Use a simple decision framework before asking the table to end it

The cleanest way to think about conceding is to weigh three things at once: board state, time left, and pod expectations. If the board has turned into a recursion loop, a near-lock, or a series of turns where one player is rebuilding while everyone else is just watching, the game is already functionally stalled. If the remaining clock is thin and one player is consuming huge chunks of it, the chance of a satisfying finish drops fast.

A practical framework looks like this:

  • If the table still has multiple live lines to a finish and turns are moving, keep playing.
  • If one player is taking 20-minute turns and the rest of the pod has already been waiting 30 minutes or more, it is reasonable to reopen the conversation.
  • If the current line depends on repeated graveyard recursion, incremental milling, and removal spells that merely reset the same board, the game may be technically active but emotionally finished.
  • If nobody is having fun anymore, the social contract is already under strain, even if life totals are still on the page.

That last point is exactly where Commander’s philosophy matters. The Commander Rules Committee describes the format as social, with each game treated as a journey the players share, and says every player should be considerate of everyone involved. That is not a call to never scoop. It is a reminder that the pod is supposed to protect the shared experience, not just the most stubborn line to victory.

What to say when you want to end the game without making it personal

The hardest part is often not the decision, but the wording.
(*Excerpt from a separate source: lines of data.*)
(** The stateful set of a Cassandra pool selects its own pods, is found by the cluster
    selector, carries its pool name, is controlled by the cluster, its pods are behind the nodes
    service, behind the seeds service exactly when seed-labelled, and every volume mount is
    declared. *)
Theorem cassandra_set_wellformed c np ss sel :
  StatefulSetForCluster c np = Ret ss → SelectorForCluster c = inr sel →
  selects (sss_Selector (ss_Spec ss)) (podLabelsOf ss false) ∧
  Selector_Matches sel (om_Labels (ss_Meta ss)) = true ∧
  map_get0 (om_Labels (ss_Meta ss)) CassandraNodePoolNameLabel = cnp_Name np ∧
  IsControlledBy (ss_Meta ss) (cass_Meta c) = true ∧
  (∀ seed, selects (svc_Selector (NodesServiceForCluster c)) (podLabelsOf ss seed)) ∧
  (∀ seed, selects (svc_Selector (SeedsServiceForCluster c)) (podLabelsOf ss seed) ↔ seed = true) ∧
  mountsResolved ss.
Proof.
  intros Hss Hsel. pose proof (StatefulSetForCluster_mounts _ _ _ Hss) as Hm.
  unfold StatefulSetForCluster, mbind, outcome_bind in Hss.
  destruct (cassImageToUse _) as [img|]; [|done]. injection Hss as <-.
  assert (∀ seed k v, NodePoolLabels c (cnp_Name np) !! k = Some v →
    (if seed : bool then <[SeedLabelKey := SeedLabelValue]> (<[PilotLabel := ""]> (NodePoolLabels c (cnp_Name np)))
     else <[PilotLabel := ""]> (NodePoolLabels c (cnp_Name np)) : smap) !! k = Some v) as Hpod.
  { intros seed k v Hk. assert (k ≠ SeedLabelKey ∧ k ≠ PilotLabel) as [? ?].
    { rewrite NodePoolLabels_lookup in Hk. case_bool_decide; [by subst|].
      by apply (ClusterLabels_sub c) in Hk as (? & ? & _). }
    destruct seed; rewrite !lookup_insert_ne by done; done. }
  assert (∀ k v, ClusterLabels c !! k = Some v → NodePoolLabels c (cnp_Name np) !! k = Some v) as Hcl.
  { intros k v Hk. rewrite NodePoolLabels_lookup. apply (ClusterLabels_sub c) in Hk as Hne.
    by rewrite bool_decide_eq_false_2 by naive_solver. }
  unfold selects, podLabelsOf. simpl. split_and!.
  - intros k v Hk. by apply (Hpod false).
  - unfold SelectorForCluster, NewRequirement in Hsel. destruct (IsValidLabelValue _); simplify_eq.
    apply Selector_Matches_spec. intros r ->%list_elem_of_singleton. simpl. apply Hcl.
    by rewrite ClusterLabels_lookup.
  - unfold map_get0. simpl. rewrite NodePoolLabels_lookup. by rewrite bool_decide_eq_true_2.
  - apply IsControlledBy_new.
  - intros seed k v Hk. by apply Hpod, Hcl.
  - intros seed. split.
    + intros H. specialize (H SeedLabelKey SeedLabelValue (lookup_insert_eq _ _ _)). destruct seed; [done|].
      rewrite lookup_insert_ne in H by done. by vm_compute in H.
    + intros -> k v Hk. destruct (decide (k = SeedLabelKey)) as [->|Hne].
      * rewrite lookup_insert_eq in Hk |- *. done.
      * rewrite lookup_insert_ne in Hk by done. by apply (Hpod true), Hcl.
  - exact Hm.
Qed.

Lemma cassandra_set_wellformed_witness :
  ∃ ss, StatefulSetForCluster (demoCassandra 3) (ringPool 3) = Ret ss ∧
    (∀ seed, selects (svc_Selector (SeedsServiceForCluster (demoCassandra 3))) (podLabelsOf ss seed) ↔ seed = true) ∧
    mountsResolved ss.
Proof.
  eexists. assert (StatefulSetForCluster (demoCassandra 3) (ringPool 3) = Ret _) as Hss by reflexivity.
  split; [exact Hss|].
  destruct (cassandra_set_wellformed (demoCassandra 3) (ringPool 3) _
              [mkRequirement CassandraClusterNameLabel "demo"] Hss) as (_ & _ & _ & _ & _ & ? & ?); [reflexivity|].
  split; assumption.
Defined.

(** ** Objects of another owner *)

Section ranged.
Context `{MapRange}.

(** A nodes service of another owner stops Sync before any call. *)
Lemma foreign_service_blocks_sync s c svc w :
  cfg_Paused (cs_Config (cass_Spec c)) = false →
  lister_Get (ServiceLister s) (cass_Namespace c) (ResourceBaseName c +:+ "-nodes") = inr svc →
  IsControlledBy (svc_Meta svc) (cass_Meta c) = false →
  ∃ c' e w', Sync s c w = (Ret (c', Some e), w') ∧ did w [] w' ∧
    cst_NodePools (cass_Status c') = cst_NodePools (cass_Status c).
Proof.
  intros Hp Hget Hc.
  assert (serviceControl_Sync NodesServiceForCluster s (syncPausedConditions (Now s) c) w =
          (Ret (OwnerCheck (svc_Meta svc) (cass_Meta c)), w)) as Hstep.
  { unfold serviceControl_Sync, ensureOwned.
    change (lister_Get _ _ _)
      with (lister_Get (ServiceLister s) (cass_Namespace c) (ResourceBaseName c +:+ "-nodes")).
    by rewrite Hget. }
  unfold Sync. simpl. rewrite Hp. destruct (updateStatus _ _) as [c2 err].
  unfold syncStep at 1. rewrite (gom_bind_ret _ _ _ _ _ Hstep). unfold OwnerCheck. rewrite Hc. simpl.
  do 3 eexists. split; [reflexivity|]. split; [apply did_log_event|done].
Qed.

(** ** The reported status *)

Lemma foldl_insert_lookup {A V} (key : A → string) (val : A → V) (xs : list A) k v :
  NoDup (map key xs) →
  foldl (λ (m : gmap string V) x, <[key x := val x]> m) ∅ xs !! k = Some v ↔ ∃ x, x ∈ xs ∧ key x = k ∧ v = val x.
Proof.
  intros Hnd.
  assert (∀ m : gmap string V, (∀ x, x ∈ xs → m !! key x = None) →
    foldl (λ m x, <[key x := val x]> m) m xs !! k = Some v ↔
    m !! k = Some v ∨ ∃ x, x ∈ xs ∧ key x = k ∧ v = val x) as Hgen.
  { induction xs as [|x xs IH]; intros m Hm; simpl; [set_solver|].
    apply NoDup_cons in Hnd as [Hx Hnd]. rewrite IH; [|done|].
    - destruct (decide (k = key x)) as [->|Hne].
      + rewrite lookup_insert_eq, (Hm x) by set_solver. split.
        * intros [[= <-]|(y & Hy & Heq & ->)]; right; [exists x|exists y]; set_solver.
        * intros [?|(y & [->|Hy]%elem_of_cons & Heq & ->)]; [done|by left|].
          exfalso. apply Hx. rewrite <-Heq. by apply list_elem_of_fmap_2.
      + rewrite lookup_insert_ne by done. split.
        * intros [?|(y & Hy & Heq & ->)]; [by left|right; exists y; set_solver].
        * intros [?|(y & [->|Hy]%elem_of_cons & Heq & ->)]; [by left|done|right; eauto].
    - intros y Hy. rewrite lookup_insert_ne; [apply Hm; set_solver|].
      intros Heq. apply Hx. rewrite Heq. by apply list_elem_of_fmap_2. }
  rewrite Hgen by (intros; apply lookup_empty). rewrite lookup_empty. naive_solver.
Qed.

Lemma foldl_same {A B} (f g : A → B → A) xs a :
  (∀ a x, f a x = g a x) → foldl f a xs = foldl g a xs.
Proof. intros Hfg. revert a. induction xs as [|x xs IH]; intros a; simpl; [done|]. by rewrite Hfg. Qed.

(** The sets visited, up to the order. *)
Lemma range_controlled_perm c existing :
  NoDup (map ss_Name existing) →
  (range_map (controlledByName c existing)).*2 ≡ₚ
  List.filter (λ ss, IsControlledBy (ss_Meta ss) (cass_Meta c)) existing.
Proof.
  intros Hnd. destruct (range_controlled c existing Hnd) as [Hnd' Hel]. apply NoDup_Permutation.
  - apply (NoDup_fmap_1 ss_Name). rewrite <-list_fmap_compose. exact Hnd'.
  - apply base.NoDup_ListNoDup, List.NoDup_filter, base.NoDup_ListNoDup. by apply (NoDup_fmap_1 ss_Name).
  - intros ss. rewrite list_elem_of_fmap, list_elem_of_In, filter_In, <-list_elem_of_In. split.
    + intros ([n ss'] & -> & (? & _ & ?)%Hel). done.
    + intros [Hin Hc]. exists (ss_Name ss, ss). split; [done|]. by apply Hel.
Qed.

(** After updateStatus the reported node pools are exactly the stateful sets the cluster
    controls, by their pool label, with their ready replicas. *)
Theorem cassandra_status_reports_sets s c sel existing :
  LawfulLister ss_Meta (StatefulSetLister s) →
  SelectorForCluster c = inr sel →
  lister_List (StatefulSetLister s) (cass_Namespace c) sel = inr existing →
  NoDup (map (λ ss, map_get0 (om_Labels (ss_Meta ss)) CassandraNodePoolNameLabel)
    (List.filter (λ ss, IsControlledBy (ss_Meta ss) (cass_Meta c)) existing)) →
  ∃ nps, updateStatus s c = (set_cst_NodePools nps c, None) ∧
    ∀ name st, nps !! name = Some st ↔ ∃ ss, ss ∈ existing ∧
      IsControlledBy (ss_Meta ss) (cass_Meta c) = true ∧
      map_get0 (om_Labels (ss_Meta ss)) CassandraNodePoolNameLabel = name ∧
      st = mkCassandraClusterNodePoolStatus (sst_ReadyReplicas (ss_Status ss)).
Proof.
  intros Hl Hsel Hlist Hnd. unfold updateStatus, StatefulSetsForCluster. rewrite Hsel, Hlist.
  eexists. split; [done|]. intros name st.
  pose proof (list_NoDup _ _ _ Hlist) as Hnames.
  pose proof (range_controlled_perm c existing Hnames) as Hperm.
  destruct (range_controlled c existing Hnames) as [_ Hel]. unfold poolStatuses.
  set (key := λ x : string * StatefulSet, map_get0 (om_Labels (ss_Meta (snd x))) CassandraNodePoolNameLabel).
  set (val := λ x : string * StatefulSet,
    mkCassandraClusterNodePoolStatus (sst_ReadyReplicas (ss_Status (snd x)))).
  rewrite (foldl_same _ (λ (m : gmap string CassandraClusterNodePoolStatus) x, <[key x := val x]> m)) by (by intros ? []).
  rewrite (foldl_insert_lookup key val).
  - split.
    + intros ([n ss] & (? & ? & ?)%Hel & ? & ->). exists ss. done.
    + intros (ss & Hin & Hc & Hk & ->). exists (ss_Name ss, ss). split; [by apply Hel|done].
  - rewrite <-Hperm in Hnd. unfold key. by rewrite <-list_fmap_compose in Hnd.
Qed.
If the goal is to preserve goodwill, the language should be about pacing and table energy, not blame. Keep it direct, calm, and centered on the group.

Try phrasing it like this:

  • I think this game has run its course for tonight, and I’d rather reset than drag it out.
  • If everyone is okay with it, I’d like to scoop so we can get a fresh game started.
  • This board state has become a grind, and I don’t think the next hour adds much for the table.
  • I’m still willing to play it out if the pod wants to, but I think a restart would be better for everyone.

Those lines work because they do not accuse anyone of stalling on purpose. They frame the issue as a group judgment about time and enjoyment, which is the same lens the format itself uses. The Commander FAQ’s blunt summary captures that idea perfectly: “Don’t play games that you don’t want to.”

Expectation-setting is the best defense against a bad ending

The official Commander rules site says players should discuss expectations before the game starts, and groups can modify rules by agreement. That advice matters even more in pods where one deck leans on graveyard recursion, another on huge token production, and a third on spell-heavy storm turns. If your group wants battles that can stretch, say so before shuffling. If your group wants a cleaner finish and fewer marathon turns, say that too.

This is also where Mike Carrozza’s recurring Am I the Bolas? column lands so well. As EDHREC identifies him, he is a Montreal stand-up comedian and avid EDH player, and that background fits a format where humor, timing, and table feel matter as much as the last line of text on a card. The column, and the Am I the Bolcast? podcast that grew from it, keep circling the same truth: Commander etiquette is not just about being nice. It is about knowing when a game has stopped being a contest and started becoming a drain.

In a pod like this one, scooping is not automatically a surrender. Sometimes it is the cleanest way to respect the table’s time, preserve the night, and get everyone back to what Commander does best, which is actually playing a game instead of waiting for one to end.